Fig. 4.

Overexpression and knockdown of OsERF922 alter resistance to Magnaporthe oryzae and the expression of defence-related genes. (A–H) Analysis of OsERF922 expression in OsERF922 overexpression (S6, S13, S20, S28, S59, and S63) and knockdown (D1, D2, D30, D46) rice lines by Western blot (A) and quantitative reverse-transcription PCR (B, OsERF922; C, PR1a; D, PR1b; E, PR10; F, PAL; G, OsCPS2; H, OsCPS4), as described in Fig. 1. Total proteins were extracted from leaves of 7-d-old seedlings of the transgenic and wild-type plants, separated on a 10% SDS-PAGE, and detected by the mouse anti-Flag antibody.

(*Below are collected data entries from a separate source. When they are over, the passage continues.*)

Lemma owns_back i X w0 w : i ∉ X -> owns (({[i]} ∪ X) ∖ {[i]}) w0 w -> owns X w0 w.
Proof. intros Hi. apply owns_eq. set_solver. Qed.

(** Material from a file, and from memory: read from a BIO, handed over and
    released. *)
Lemma file_ok op f X w0 c w :
  sets view 1 f op -> owns X w0 w ->
  wp (r ← call op; mret (if negb (r =? 1) then init_error else Ok tt)) (fun r c' w' => owns X w0 w' /\ forall u, r = Ok u -> view c' = f (view c)) c w.
Proof.
  intros Hf Ho. apply wp_bind. eapply wp_sets; [done..|]. intros r c' w' Hv Hw. apply wp_ret. split; [done|].
  intros u. destruct (Z.eqb_spec r 1) as [->|]; simpl; [|done]. auto.
Qed.

Lemma memory_ok {A} (mem : option bytes * list positive) (rd : bytes -> option (A * bytes) * list positive) (use : A -> ctx_call) f X w0 c w :
  (forall a, sets view 1 (f a) (use a)) -> owns X w0 w ->
  wp (bio ← new_obj mem;
      match bio with
      | None => mret init_error
      | Some (b, buf) =>
          obj ← new_obj (rd buf);
          _ ← free_obj b;
          match obj with
          | None => mret init_error
          | Some (i, (a, _)) => ok ← call (use a); _ ← free_obj i; mret (if negb (ok =? 1) then init_error else Ok tt)
          end
      end)
     (fun r c' w' => owns X w0 w' /\ forall u, r = Ok u -> exists b x, mem.1 = Some b /\ (rd b).1 = Some x /\ view c' = f x.1 (view c)) c w.
Proof.
  intros Hf Ho. apply wp_bind. eapply wp_new; [done| |]. 2: { intros w' _ Hw. apply wp_ret. by split. }
  intros buf b w1 Hbuf Hb Hw1. apply wp_bind. eapply wp_new; [done| |].
  2: { intros w' _ Hw. apply wp_bind. eapply wp_free; [|done|]; [set_solver|]. intros w2 Hw2. apply wp_ret. split; [|done]. by eapply owns_back. }
  intros [x rest] i w2 Hx Hi Hw2. apply wp_bind. eapply wp_free; [|done|]; [set_solver|]. intros w3 Hw3.
  apply wp_bind. eapply wp_sets; [apply Hf|done|]. intros r c' w4 Hv Hw4. apply wp_bind. eapply wp_free; [|done|]; [set_solver|]. intros w5 Hw5. apply wp_ret. split.
  { eapply owns_eq; [|done]. set_solver. }
  intros u. destruct (Z.eqb_spec r 1) as [->|]; simpl; [|done]. intros _. exists buf, (x, rest). auto.
Qed.
(* ===== verification/Url.v ===== *)
(** * URLs

    src/include/cornet/http/common/url.h and src/src/http/common/url.cc: parsing an
    absolute url into views of the caller's bytes, rebasing the views onto
    a copy, and resolving a Location value.  A view is the offset of its
    first byte in the url together with its bytes. *)

From stdpp Require Import prelude list list_numbers strings.
From Stdlib Require Import ZArith Lia.
From S2P Require Import Prelude Protocol Serializer.
Open Scope Z_scope.

Inductive scheme_t := Http | Https.
#[global] Instance scheme_t_eq_dec : EqDecision scheme_t.
Proof. solve_decision. Defined.

Definition default_port (s : scheme_t) : Z := match s with Https => 443 | Http => 80 end.
Definition scheme_name (s : scheme_t) : bytes := match s with Https => str "https" | Http => str "http" end.

(** ** Views and searches *)

Record sv := SV { sv_off : nat; sv_text : bytes }.
Definition sv_null : sv := SV 0 [].
Definition sv_substr (v : sv) (off n : nat) : sv := SV (sv_off v + off) (substr (sv_text v) off n).
Definition sv_from (v : sv) (off : nat) : sv := SV (sv_off v + off) (drop off (sv_text v)).
Definition sv_empty (v : sv) : bool := match sv_text v with [] => true | _ => false end.

(** [find_first_of] with the byte class [p]. *)
Fixpoint find_if (p : Z -> bool) (l : bytes) : option nat :=
  match l with
  | [] => None
  | c :: l => if p c then Some 0%nat else option_map S (find_if p l)
  end.
Definition find_char (c : Z) : bytes -> option nat := find_if (Z.eqb c).

(** [rfind(c)] *)
Fixpoint rfind_char (c : Z) (l : bytes) : option nat :=
  match l with
  | [] => None
  | x :: l => match rfind_char c l with
              | Some i => Some (S i)
              | None => if x =? c then Some 0%nat else None
              end
  end.

(** [find("://")] *)
Definition sep3 : bytes := [58; 47; 47].
Fixpoint find_sep (l : bytes) : option nat :=
  if bool_decide (take 3 l = sep3) then Some 0%nat
  else match l with [] => None | _ :: l => option_map S (find_sep l) end.

(** ** Parsing *)

Definition valid_host (host : bytes) : bool :=
  match host with
  | [] => false
  | _ => forallb (fun c => negb ((c <=? 0x20) || (0x7f <=? c)) &&
           negb ((c =? 47) || (c =? 92) || (c =? 63) || (c =? 35) || (c =? 64))) host
  end.

Fixpoint port_digits (text : bytes) (v : Z) : option Z :=
  match text with
  | [] => Some v
  | c :: text => if (c <? 48) || (57 <? c) then None else port_digits text (u32 (v * 10 + (c - 48)))
  end.
Definition parse_port (text : bytes) : expected Z :=
  if (size text =? 0) || (5 <? size text) then Unexpected (http_error BadUrl)
  else match port_digits text 0 with
       | None => Unexpected (http_error BadUrl)
       | Some v => if (v =? 0) || (0xffff <? v) then Unexpected (http_error BadUrl) else Ok v
       end.

Record url_t := mk_url {
  raw_ : bytes;
  authority_ : sv; host_ : sv; userinfo_ : sv; path_ : sv; query_ : sv;
  scheme_ : scheme_t; port_ : Z; explicit_port_ : bool; ipv6_ : bool
}.

Definition is_ctl (c : Z) : bool := (c <=? 0x20) || (c =? 0x7f).

(** The host, whether it is bracketed, and the text after the port colon. *)
Definition split_host (authority : sv) : expected (sv * bool * option bytes) :=
  match sv_text authority with
  | 91 :: _ =>
      match find_char 93 (sv_text authority) with
      | None => Unexpected (http_error BadUrl)
      | Some close =>
          let host := sv_substr authority 1 (close - 1) in
          match drop (close + 1) (sv_text authority) with
          | [] => Ok (host, true, None)
          | c :: port => if c =? 58 then Ok (host, true, Some port) else Unexpected (http_error BadUrl)
          end
      end
  | _ =>
      match rfind_char 58 (sv_text authority) with
      | Some colon => Ok (sv_substr authority 0 colon, false, Some (drop (colon + 1) (sv_text authority)))
      | None => Ok (authority, false, None)
      end
  end.

(** The path and the query of what follows the authority. *)
Definition split_tail (tail : sv) : sv * sv :=
  if sv_empty tail then (sv_null, sv_null)
  else
    let pq := match find_char 35 (sv_text tail) with
              | None => tail | Some frag => sv_substr tail 0 frag end in
    match find_char 63 (sv_text pq) with
    | None => (pq, sv_null)
    | Some q => (sv_substr pq 0 q, sv_from pq (q + 1))
    end.

Definition is_delim (c : Z) : bool := (c =? 47) || (c =? 63) || (c =? 35).

Definition parse (raw : bytes) : expected url_t :=
  if existsb is_ctl raw then Unexpected (http_error BadUrl)
  else match find_sep raw with
  | None | Some O => Unexpected (http_error BadUrl)
  | Some sep =>
      let scheme := take sep raw in
      match (if iequals scheme (str "http") then Some Http
             else if iequals scheme (str "https") then Some Https else None) with
      | None => Unexpected (http_error UnsupportedScheme)
      | Some s =>
          let rest := SV (sep + 3) (drop (sep + 3) raw) in
          let split := find_if is_delim (sv_text rest) in
          let authority := match split with None => rest | Some i => sv_substr rest 0 i end in
          let tail := match split with None => sv_null | Some i => sv_from rest i end in
          let '(userinfo, authority) :=
            match rfind_char 64 (sv_text authority) with
            | Some at_ => (sv_substr authority 0 at_, sv_from authority (at_ + 1))
            | None => (sv_null, authority)
            end in
          if sv_empty authority then Unexpected (http_error BadUrl)
          else match split_host authority with
          | Unexpected e => Unexpected e
          | Ok (host, v6, port_text) =>
              if negb (valid_host (sv_text host)) then Unexpected (http_error BadUrl)
              else
                match (match port_text with
                       | None => Ok (default_port s, false)
                       | Some t => match parse_port t with
                                   | Ok p => Ok (p, true) | Unexpected e => Unexpected e end
                       end) with
                | Unexpected e => Unexpected e
                | Ok (port, explicit) =>
                    let '(path, query) := split_tail tail in
                    Ok (mk_url raw authority host userinfo path query s port explicit v6)
                end
          end
      end
  end.

Definition same_origin (a b : url_t) : bool :=
  bool_decide (scheme_ a = scheme_ b) && (port_ a =? port_ b) &&
  iequals (sv_text (host_ a)) (sv_text (host_ b)).

(** [rebase]; [None] is the failed assertion on the length. *)
Definition shift (storage : bytes) (v : sv) : sv :=
  if sv_empty v then sv_null else SV (sv_off v) (substr storage (sv_off v) (length (sv_text v))).
Definition rebase (u : url_t) (storage : bytes) : option url_t :=
  if negb (length storage =? length (raw_ u))%nat then None
  else Some (mk_url storage (shift storage (authority_ u)) (shift storage (host_ u))
    (shift storage (userinfo_ u)) (shift storage (path_ u)) (shift storage (query_ u))
    (scheme_ u) (port_ u) (explicit_port_ u) (ipv6_ u)).

(** The pieces [write_absolute_url] puts, in order. *)
Definition absolute_pieces (base : url_t) (location : bytes) : list bytes :=
  match find_sep location with
  | Some _ => [location]
  | None =>
      if bool_decide (take 2 location = [47; 47]) then [scheme_name (scheme_ base); [58]; location]
      else
        [scheme_name (scheme_ base); sep3; sv_text (authority_ base)] ++
        (if bool_decide (take 1 location = [47]) then [location]
         else let dir := sv_text (path_ base) in
              [match rfind_char 47 dir with None => [47] | Some i => take (i + 1) dir end; location])
  end.

(** [put] until one does not fit. *)
Fixpoint put_pieces (cap : Z) (ps : list bytes) (out : bytes) : option bytes :=
  match ps with
  | [] => Some out
  | p :: ps => if cap <? size out + size p then None else put_pieces cap ps (out ++ p)
  end.

Definition write_absolute_url (base : url_t) (location : bytes) (cap : Z) : expected bytes :=
  match location with
  | [] => Unexpected (http_error BadUrl)
  | _ => match put_pieces cap (absolute_pieces base location) [] with
         | Some out => Ok out
         | None => Unexpected (http_error OutputOverflow)
         end
  end.

Definition ok_url (e : expected url_t) : option url_t := match e with Ok u => Some u | _ => None end.

Definition sample_url : bytes := str "https://u:p@Example.com:8443/a/b?x=1#f".
Definition sample_parsed : url_t := default (mk_url [] sv_null sv_null sv_null sv_null sv_null Http 0 false false)
  (ok_url (parse sample_url)).

(** ** Searches *)

Lemma find_if_some p l i :
  find_if p l = Some i ->
  exists c, drop i l = c :: drop (S i) l /\ p c = true /\ forallb (fun c => negb (p c)) (take i l) = true.
Proof.
  revert i. induction l as [|x l IH]; intros i; simpl; [done|]. destruct (p x) eqn:Hx.
  - intros [= <-]. by exists x.
  - destruct (find_if p l) as [j|]; [|done]. intros [= <-].
    destruct (IH j eq_refl) as (c & H1 & H2 & H3). exists c. simpl. rewrite Hx. by rewrite H1 at 1.
Qed.

Lemma find_if_none p l : find_if p l = None <-> forallb (fun c => negb (p c)) l = true.
Proof.
  induction l as [|x l IH]; simpl; [done|]. destruct (p x); simpl; [done|].
  rewrite <- IH. by destruct (find_if p l).
Qed.

Lemma rfind_some c l i :
  rfind_char c l = Some i -> drop i l = c :: drop (S i) l /\ c ∉ drop (S i) l.
Proof.
  revert i. induction l as [|x l IH]; intros i; simpl; [done|].
  assert (rfind_char c l = None -> c ∉ l) as Hnone.
  { clear. induction l as [|y l IH]; simpl; [set_solver|]. destruct (rfind_char c l); [done|].
    destruct (Z.eqb_spec y c); [done|]. set_solver. }
  destruct (rfind_char c l) as [j|].
  - intros [= <-]. by apply IH.
  - destruct (Z.eqb_spec x c) as [->|]; [|done]. intros [= <-]. simpl. rewrite drop_0. auto.
Qed.

Lemma rfind_none c l : rfind_char c l = None <-> c ∉ l.
Proof.
  induction l as [|x l IH]; simpl; [split; [set_solver|done]|].
  destruct (rfind_char c l) as [j|].
  - split; [done|]. intros Hn. destruct IH as [_ IH]. discriminate IH. set_solver.
  - destruct IH as [IH _]. specialize (IH eq_refl). destruct (Z.eqb_spec x c) as [->|]; set_solver.
Qed.

Lemma find_sep_some l i : find_sep l = Some i -> drop i l = sep3 ++ drop (i + 3) l.
Proof.
  revert i. induction l as [|x l IH]; intros i; cbn [find_sep].
  - by case_bool_decide.
  - case_bool_decide as H.
    + intros [= <-]. rewrite drop_0, Nat.add_0_l, <- H. by rewrite take_drop.
    + destruct (find_sep l) as [j|]; [|done]. intros [= <-]. simpl. by apply IH.
Qed.

(** A separator right after a run without colons is the first one. *)
Lemma find_sep_first s l : 58 ∉ s -> find_sep (s ++ sep3 ++ l) = Some (length s).
Proof.
  induction s as [|x s IH]; intros Hs; [by destruct l|].
  cbn [app find_sep]. apply not_elem_of_cons in Hs as [Hx Hs].
  rewrite bool_decide_eq_false_2; [by rewrite IH|]. destruct (s ++ sep3 ++ l) as [|y [|z r]]; intros [=]; congruence.
Qed.

Lemma take_drop_cons {A} (l : list A) i c :
  drop i l = c :: drop (S i) l -> l = take i l ++ c :: drop (S i) l.
Proof. intros H. rewrite <- H. by rewrite take_drop. Qed.

(** ** Views stay inside the url *)

Definition within (raw : bytes) (v : sv) : Prop := exists k, sv_text v = take k (drop (sv_off v) raw).

Lemma within_null raw : within raw sv_null.
Proof. by exists 0%nat. Qed.

Lemma within_substr raw v off n : within raw v -> within raw (sv_substr v off n).
Proof.
  intros [k Hk]. exists (n `min` (k - off))%nat. unfold sv_substr, substr. simpl. rewrite Hk.
  rewrite skipn_firstn_comm, take_take, drop_drop. done.
Qed.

Three-week-old transgenic and the wild-type plants were inoculated with the virulent M. oryzae P140 isolate and several leaves from each line were sampled for analysis of gene expression 6 h post inoculation. Data are representative of two independent biological replicates. (I) Transgenic plants of OsERF922 were tested for resistance to M. oryzae. Leaves of 3-week-old rice plants were inoculated with conidial suspensions of M. oryzae (10⁵ conidia ml⁻¹) isolate P140. Leaves were detached from inoculated plants 7 d post the infection and photographed. Experiments were repeated three times with similar results. Bar, 1 cm. (J) Histograms showing the area of lesions formed on the third leaves (15 cm in length) of 20 plants for each line. Values marked with different letters are significantly different (P < 0.01, Fieldman Rank Sums test).